[Data records Boundary: Start]

(** X7: a script parses without error exactly when none of its lines is
    rejected and its valid lines are no more than the limit (or there is
    none at all); the actions are then those of all the valid lines. *)
Theorem parsePatchScript_accepts_iff (scriptText : string)
    (opsMap : gmap string OpEntry) (maxActions : Z) :
  let res := parsePatchScript scriptText opsMap (Some maxActions) in
  (errors res = []
   <-> diagnostics opsMap 0 (splitLines scriptText) = []
       /\ (validLines opsMap scriptText = 0
           \/ (Z.of_nat (validLines opsMap scriptText) <= maxActions)%Z))
  /\ (errors res = [] ->
      actions res = attempted opsMap 0 (splitLines scriptText)).
Proof.
  intros res.
  destruct (parsePatchScript_shape scriptText opsMap maxActions)
    as (c & g & Hsplit & Hact & Hcase).
  fold res in Hact, Hcase. unfold validLines.
  destruct Hcase as [(-> & Hfew & Herr)|(Hover & Herr)].
  - rewrite app_nil_r in Hsplit. rewrite Hsplit, Herr, Hact.
    split; [|done]. split.
    + intros Hd. split; [exact Hd|]. lia.
    + by intros [Hd _].
  - rewrite Herr. split.
    + split.
      * intros H. by apply app_eq_nil in H as [_ H].
      * intros [_ Hfit]. lia.
    + intros H. by apply app_eq_nil in H as [_ H].
Qed.

(** X8: the diagnostics name lines of the script: a format or resolution
    diagnostic carries the number of a line of the script, and an unknown
    operation is one that the registry does not resolve, neither exactly
    nor by the wildcard of its verb; the overflow diagnostic carries the
    limit and comes at most once. *)
Theorem parsePatchScript_diagnostics (scriptText : string)
    (opsMap : gmap string OpEntry) (maxActions : Z) :
  let res := parsePatchScript scriptText opsMap (Some maxActions) in
  Forall (fun d =>
            match d with
            | FormatInvalid n => 1 <= n <= length (splitLines scriptText)
            | UnknownOp n verb type =>
                1 <= n <= length (splitLines scriptText)
                /\ resolveOp opsMap verb type = None
            | TooManyActions m => m = maxActions
            end)
    (errors res)
  /\ length (List.filter isOverflow (errors res)) <= 1.
Proof.
  intros res.
  destruct (parsePatchScript_shape scriptText opsMap maxActions)
    as (c & g & Hsplit & Hact & Hcase).
  fold res in Hact, Hcase.
  assert (Hdiag : Forall (fun d =>
            match d with
            | FormatInvalid n => 1 <= n <= length (splitLines scriptText)
            | UnknownOp n verb type =>
                1 <= n <= length (splitLines scriptText)
                /\ resolveOp opsMap verb type = None
            | TooManyActions m => m = maxActions
            end) (diagnostics opsMap 0 c)).
  { eapply Forall_impl; [apply (diagnostics_origin opsMap c 0)|].
    intros d (n & Hlo & Hhi & Hd). rewrite Hsplit, length_app.
    destruct Hd as [->|(verb & type & -> & Hnone)]; [lia|]. split; [lia|exact Hnone]. }
  destruct Hcase as [(_ & _ & ->)|(_ & ->)].
  - split; [exact Hdiag|]. rewrite diagnostics_no_overflow. cbn. lia.
  - split.
    + apply Forall_app. split; [exact Hdiag|]. by constructor.
    + rewrite List.filter_app, diagnostics_no_overflow. cbn. lia.
Qed.

Lemma parsePatchScript_accepts_iff_witness :
  actions (parsePatchScript mixedScript liveRegistry (Some 500%Z))
  = attempted liveRegistry 0 (splitLines mixedScript).
Proof.
  apply (proj2 (parsePatchScript_accepts_iff mixedScript liveRegistry 500%Z)).
  vm_compute; reflexivity.
Defined.

(** ** The confirmation code keeps its bytes *)

Lemma byteOfHex_hexByte (b : byte) :
  match toUpperCase (hexByte b) with
  | String hi (String lo EmptyString) => byteOfHex hi lo = Some b
  | _ => False
  end.
Proof. destruct b; reflexivity. Qed.

Lemma bytesOfCode_makeConfirmCode (rnd : byte * byte * byte) :
  bytesOfCode (makeConfirmCode rnd) = Some rnd.
Proof.
  destruct rnd as [[b0 b1] b2]. unfold makeConfirmCode, toUpperCase.
  rewrite !mapChars_append.
  pose proof (byteOfHex_hexByte b0) as H0.
  pose proof (byteOfHex_hexByte b1) as H1.
  pose proof (byteOfHex_hexByte b2) as H2.
  unfold toUpperCase in *.
  destruct (mapChars upperChar (hexByte b0)) as [|a0 [|a1 [|]]]; try contradiction.
  destruct (mapChars upperChar (hexByte b1)) as [|c0 [|c1 [|]]]; try contradiction.
  destruct (mapChars upperChar (hexByte b2)) as [|e0 [|e1 [|]]]; try contradiction.
  cbn [String.append bytesOfCode]. simpl. by rewrite H0, H1, H2.
Qed.

(** X9: the confirmation code loses nothing of the three random bytes:
    two draws give the same code only when they are the same bytes, so
    the codes are 2^24 distinct words. *)
Theorem makeConfirmCode_injective (rnd1 rnd2 : byte * byte * byte) :
  makeConfirmCode rnd1 = makeConfirmCode rnd2 -> rnd1 = rnd2.
Proof.
  intros H. apply (f_equal bytesOfCode) in H.
  rewrite !bytesOfCode_makeConfirmCode in H. by injection H.
Qed.

Lemma makeConfirmCode_injective_witness :
  (xa1, xb2, xc3) = someBytes.
Proof. apply (makeConfirmCode_injective (xa1, xb2, xc3) someBytes). reflexivity. Defined.

(** ** Trimming and splitting *)

Lemma trimEnd_idempotent (s : string) : trimEnd (trimEnd s) = trimEnd s.
Proof.
  induction s as [|c s IH]; [reflexivity|].
  cbn [trimEnd]. destruct (isWhiteSpace c && isEmpty (trimEnd s)) eqn:Hc; [reflexivity|].
  cbn [trimEnd]. by rewrite IH, Hc.
Qed.

Lemma trimStart_startsClean (s : string) : startsClean (trimStart s) = true.
Proof.
  induction s as [|c s IH]; [reflexivity|].
  cbn [trimStart]. destruct (isWhiteSpace c) eqn:Hc; [exact IH|].
  cbn. unfold notSpace. by rewrite Hc.
Qed.

Lemma trimStart_clean (s : string) : startsClean s = true -> trimStart s = s.
Proof.
  destruct s as [|c s]; [reflexivity|]. cbn. unfold notSpace.
  by intros ->%negb_true_iff.
Qed.

Lemma trimEnd_startsClean (s : string) :
  startsClean s = true -> startsClean (trimEnd s) = true.
Proof.
  destruct s as [|c s]; [reflexivity|]. cbn. unfold notSpace.
  intros Hc. pose proof Hc as Hc'. apply negb_true_iff in Hc'. rewrite Hc'. cbn.
  unfold notSpace. exact Hc.
Qed.

Lemma trim_idempotent (s : string) : trim (trim s) = trim s.
Proof.
  unfold trim.
  rewrite (trimStart_clean (trimEnd (trimStart s)))
    by apply trimEnd_startsClean, trimStart_startsClean.
  apply trimEnd_idempotent.
Qed.










(** ** The mapping source read back *)














Lemma loadOpsLine_entryOfLine (map : gmap string OpEntry) (i : nat) (rawLine : string) :
  loadOpsLine map i rawLine
  = match entryOfLine i rawLine with
    | Some (key, e) => <[key := e]> map
    | None => map
    end.
Proof.
  unfold loadOpsLine, entryOfLine.
  destruct (isEmpty (trim rawLine) || startsWith "#" (trim rawLine)); [reflexivity|].
  destruct (List.map trim (split "=" (trim rawLine))) as [|lhs [|rhs sides]];
    try reflexivity.
  by destruct (isEmpty lhs || isEmpty rhs).
Qed.






(** ** What a loaded table holds *)

Lemma includes_colon (a b : string) : includes ":" (a +:+ ":" +:+ b) = true.
Proof.
  unfold includes. induction a as [|c a IH]; [reflexivity|].
  rewrite append_cons. cbn [indexOf]. destruct (Ascii.eqb c ":"); [reflexivity|].
  by destruct (indexOf ":" (a +:+ ":" +:+ b)).
Qed.

Lemma trimmed_parts (sep : ascii) (s : string) :
  Forall (fun p => trim p = p) (List.map trim (split sep s)).
Proof.
  apply List.Forall_forall. intros p Hp. apply in_map_iff in Hp as (x & <- & _).
  apply trim_idempotent.
Qed.

Lemma declared_params_clean (rparts : list string) :
  Forall (fun p => truthy p = true /\ trim p = p)
    match nth_error rparts 1 with
    | Some paramsRaw =>
        if truthy paramsRaw
        then List.filter truthy (List.map trim (split "," paramsRaw))
        else []
    | None => []
    end.
Proof.
  destruct (nth_error rparts 1) as [paramsRaw|]; [|constructor].
  destruct (truthy paramsRaw); [|constructor].
  apply List.Forall_forall. intros p [Hp Ht]%filter_In. split; [exact Ht|].
  pose proof (trimmed_parts "," paramsRaw) as Hc.
  rewrite List.Forall_forall in Hc. by apply Hc.
Qed.

Lemma entryOfLine_facts (i : nat) (rawLine key : string) (e : OpEntry) :
  entryOfLine i rawLine = Some (key, e) ->
  op_line e = i + 1
  /\ includes ":" key = true
  /\ trim (op_handler e) = op_handler e
  /\ Forall (fun p => truthy p = true /\ trim p = p) (op_params e).
Proof.
  unfold entryOfLine.
  destruct (isEmpty (trim rawLine) || startsWith "#" (trim rawLine)); [discriminate|].
  destruct (List.map trim (split "=" (trim rawLine))) as [|lhs [|rhs sides]];
    try discriminate.
  destruct (isEmpty lhs || isEmpty rhs); [discriminate|].
  intros [= <- <-]. cbn [op_line op_handler op_params].
  split; [reflexivity|]. split; [apply includes_colon|].
  pose proof (trimmed_parts ":" rhs) as Hr.
  split.
  - destruct (List.map trim (split ":" rhs)) as [|h t]; [reflexivity|].
    cbn. by apply Forall_inv in Hr.
  - apply declared_params_clean.
Qed.

(** What the loop of the loader keeps true: every entry of the table
    is the one declared by a line already read, and no line read after
    that one declares its key. *)
Lemma loadOpsLines_invariant (rest : list string) :
  forall (done : list string) (map : gmap string OpEntry),
    (forall key e, map !! key = Some e ->
       exists (j : nat) (l : string),
         done !! j = Some l /\ entryOfLine j l = Some (key, e)
         /\ forall (j' : nat) (l' : string) (e' : OpEntry),
              j < j' -> done !! j' = Some l' -> entryOfLine j' l' <> Some (key, e')) ->
    forall key e, loadOpsLines map (length done) rest !! key = Some e ->
      exists (j : nat) (l : string),
        (done ++ rest) !! j = Some l /\ entryOfLine j l = Some (key, e)
        /\ forall (j' : nat) (l' : string) (e' : OpEntry),
             j < j' -> (done ++ rest) !! j' = Some l' ->
             entryOfLine j' l' <> Some (key, e').
Proof.
  induction rest as [|l rest IH]; intros done map Hinv key e.
  { cbn [loadOpsLines]. rewrite app_nil_r. apply Hinv. }
  cbn [loadOpsLines].
  replace (done ++ l :: rest) with ((done ++ [l]) ++ rest) by (by rewrite <- app_assoc).
  replace (S (length done)) with (length (done ++ [l])) by (rewrite length_app; cbn; lia).
  apply IH. clear key e. intros key e Hget.
  rewrite loadOpsLine_entryOfLine in Hget.
  destruct (entryOfLine (length done) l) as [[k0 e0]|] eqn:Hdecl.
  - destruct (decide (k0 = key)) as [->|Hne].
    + rewrite lookup_insert_eq in Hget. injection Hget as <-.
      exists (length done), l. split; [|split; [exact Hdecl|]].
      * rewrite lookup_app_r by lia. by rewrite Nat.sub_diag.
      * intros j' l' e' Hlt Hat. apply lookup_lt_Some in Hat.
        rewrite length_app in Hat. cbn in Hat. lia.
    + rewrite lookup_insert_ne in Hget by exact Hne.
      destruct (Hinv key e Hget) as (j & lj & Hj & Hdj & Hlast).
      exists j, lj. split; [by apply lookup_app_l_Some|]. split; [exact Hdj|].
      intros j' l' e' Hlt Hat.
      destruct (decide (j' < length done)) as [Hin|Hout].
      * rewrite lookup_app_l in Hat by exact Hin. by apply (Hlast j' l' e').
      * assert (j' = length done) as ->.
        { apply lookup_lt_Some in Hat. rewrite length_app in Hat. cbn in Hat. lia. }
        rewrite lookup_app_r, Nat.sub_diag in Hat by lia. injection Hat as <-.
        rewrite Hdecl. intros [= Hk _]. by apply Hne.
  - destruct (Hinv key e Hget) as (j & lj & Hj & Hdj & Hlast).
    exists j, lj. split; [by apply lookup_app_l_Some|]. split; [exact Hdj|].
    intros j' l' e' Hlt Hat.
    destruct (decide (j' < length done)) as [Hin|Hout].
    + rewrite lookup_app_l in Hat by exact Hin. by apply (Hlast j' l' e').
    + assert (j' = length done) as ->.
      { apply lookup_lt_Some in Hat. rewrite length_app in Hat. cbn in Hat. lia. }
      rewrite lookup_app_r, Nat.sub_diag in Hat by lia. injection Hat as <-.
      by rewrite Hdecl.
Qed.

[Data records Boundary: End]

* About this exercise
Return, please, the lines of the data from the first through the line containing "<-> diagnostics opsMap", both kept, exactly as they stand and nothing more.

* Response below
(** X7: a script parses without error exactly when none of its lines is
    rejected and its valid lines are no more than the limit (or there is
    none at all); the actions are then those of all the valid lines. *)
Theorem parsePatchScript_accepts_iff (scriptText : string)
    (opsMap : gmap string OpEntry) (maxActions : Z) :
  let res := parsePatchScript scriptText opsMap (Some maxActions) in
  (errors res = []
   <-> diagnostics opsMap 0 (splitLines scriptText) = []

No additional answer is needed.